IFN-gamma-induced apoptosis and microbicidal activity in monocytes harboring the intracellular bacterium Coxiella burnetii require membrane TNF and homotypic cell adherence.

IFN-gamma is critical for the protection against intracellular bacteria through activation of the antimicrobial machinery of phagocytes. Coxiella burnetii, the etiological agent of Q fever, is a strictly intracellular bacterium that inhabits monocytes/macrophages. We previously showed that IFN-gamma induced C. burnetii killing by promoting the apoptosis of infected monocytes. We show in this study that IFN-gamma-induced apoptosis of infected monocytes was characterized by a time- and dose-dependent activation of caspase-3. IFN-gamma-mediated caspase-3 activation and C. burnetii killing depend on the expression of membrane TNF. Indeed, TNF was transiently expressed on the cell surface of infected monocytes a few hours after IFN-gamma treatment. In addition, anti-TNF Abs inhibited IFN-gamma-mediated caspase-3 activation whereas soluble TNF had no effect on infected cells. Concomitantly, IFN-gamma induced homotypic adherence of C. burnetii-infected monocytes.

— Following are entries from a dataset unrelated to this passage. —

Lemma list_parsers_empty_input_witness :
  all_chars is_whitespace (" " +:+ String TAB (String CR (String LF EmptyString))) = true
  /\ parse_default_features_list PackageSpec.parse_feature_name
       (" " +:+ String TAB (String CR (String LF EmptyString))) "CONTROL"
       {| row := 3; column := 19 |}
     = Returns (inl [])
  /\ parse_dependencies_list EmptyString PackageSpec.parse_qualified_specifier
       EmptyString "CONTROL" {| row := 0; column := 0 |}
     = Returns (inl []).
Proof.
  split; [reflexivity|]. split.
  - apply (list_parsers_empty_input EmptyString PackageSpec.parse_feature_name
             PackageSpec.parse_qualified_specifier
             (" " +:+ String TAB (String CR (String LF EmptyString)))). reflexivity.
  - apply (list_parsers_empty_input EmptyString PackageSpec.parse_feature_name
             PackageSpec.parse_qualified_specifier EmptyString). reflexivity.
Defined.

End Whitespace.

(** ** Loading a cached package *)

Section CachedPackage.
Import Parse Paragraphs.
Context {BinaryParagraph PackageSpec : Type}.
Variable BinaryParagraph_of : Paragraph -> BinaryParagraph.
Variable spec_of : BinaryParagraph -> PackageSpec.
Variable spec_eqb : PackageSpec -> PackageSpec -> bool.
Variable spec_to_string : PackageSpec -> string.

(** C10. When the CONTROL file of the package directory can be read and its
    text holds no paragraph (it parses to the empty document, as every text
    of whitespace only does, the empty file included),
    [try_load_cached_package] takes the front of an empty vector: no branch
    turns this case into an error value. *)
Theorem try_load_cached_package_empty_document
  (fs : Filesystem) (package_dir : Path) (spec : PackageSpec) (text : string) :
  read_contents fs (path_join package_dir "CONTROL") = inl text ->
  parse_paragraphs text (path_join package_dir "CONTROL") = Returns (inl [])
  \/ all_chars is_whitespace text = true ->
  try_load_cached_package BinaryParagraph_of spec_of spec_eqb spec_to_string
    fs package_dir spec
  = Undefined "front() of an empty vector".
Proof.
  intros Hread Hdoc.
  assert (Hp : parse_paragraphs text (path_join package_dir "CONTROL") = Returns (inl [])).
  { destruct Hdoc as [H|H]; [exact H|now apply parse_paragraphs_whitespace]. }
  unfold try_load_cached_package, get_paragraphs. rewrite Hread, Hp. reflexivity.
Qed.

End CachedPackage.

Lemma try_load_cached_package_empty_document_witness :
  Paragraphs.read_contents fs_empty_control (Paragraphs.path_join "pkg" "CONTROL")
  = inl EmptyString
  /\ Paragraphs.try_load_cached_package
       (fun pgh : Paragraph => size pgh) (fun n : nat => n) Nat.eqb
       (fun n : nat => pretty n) fs_empty_control "pkg" 0
     = Undefined "front() of an empty vector".
Proof.
  split; [reflexivity|].
  apply (try_load_cached_package_empty_document
           (fun pgh : Paragraph => size pgh) (fun n : nat => n) Nat.eqb
           (fun n : nat => pretty n) fs_empty_control "pkg" 0 EmptyString).
  - reflexivity.
  - right. reflexivity.
Defined.

(** ** Loading a port directory *)

Section LoadingFacts.
Import Parse Paragraphs.
Context {SourceControlFile JsonValue JsonObject : Type}.
Variable Json_parse : string -> JsonValue + string.
Variable is_object : JsonValue -> bool.
Variable object : JsonValue -> JsonObject.
Variable parse_manifest_object : string -> JsonObject -> ParseExpected SourceControlFile.
Variable parse_control_file : string -> list Paragraph -> ParseExpected SourceControlFile.
Variable g_debugging : bool.
Variable print_error_message : list ParseControlErrorInfo.t -> list string.

Local Abbreviation try_load_port :=
  (try_load_port Json_parse is_object object parse_manifest_object parse_control_file).
Local Abbreviation try_load_port_control := (try_load_port_control parse_control_file).
Local Abbreviation load_overlay_ports_loop :=
  (load_overlay_ports_loop Json_parse is_object object parse_manifest_object
     parse_control_file).
Local Abbreviation load_registry_ports_loop :=
  (load_registry_ports_loop Json_parse is_object object parse_manifest_object
     parse_control_file).
Local Abbreviation try_load_all_registry_ports :=
  (try_load_all_registry_ports Json_parse is_object object parse_manifest_object
     parse_control_file).
Local Abbreviation load_overlay_ports_results :=
  (load_overlay_ports_results Json_parse is_object object parse_manifest_object
     parse_control_file).
Local Abbreviation load_overlay_ports :=
  (load_overlay_ports Json_parse is_object object parse_manifest_object
     parse_control_file g_debugging print_error_message).

Lemma get_paragraphs_file_returns (fs : Filesystem) (control_path : Path) :
  exists r, get_paragraphs fs control_path = Returns r.
Proof.
  unfold get_paragraphs. destruct (read_contents fs control_path).
  - apply get_paragraphs_total.
  - eexists; reflexivity.
Qed.

Lemma try_load_port_control_returns (fs : Filesystem) (port_directory : Path) :
  exists r, try_load_port_control fs port_directory = Returns r.
Proof.
  unfold Paragraphs.try_load_port_control.
  destruct (exists_ fs (path_join port_directory "CONTROL")).
  - destruct (get_paragraphs_file_returns fs (path_join port_directory "CONTROL"))
      as [[pghs|e] Hr]; rewrite Hr; eexists; reflexivity.
  - destruct (exists_ fs port_directory); eexists; reflexivity.
Qed.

The latter required the interaction of beta(2) integrins with CD54. When adherence was disrupted by pipetting, by a combination of Abs specific for CD11b, CD18, and CD54, or by an antisense oligonucleotide targeting CD18 mRNA, both cell apoptosis and bacterial killing induced by IFN-gamma were inhibited. Thus, adherence via CD54/beta(2) integrins together with membrane TNF are required to eliminate C. burnetii-infected cells through cell contact-dependent apoptosis. Our results reveal a new component of the antimicrobial arsenal mobilized by IFN-gamma against infection by intracellular bacteria.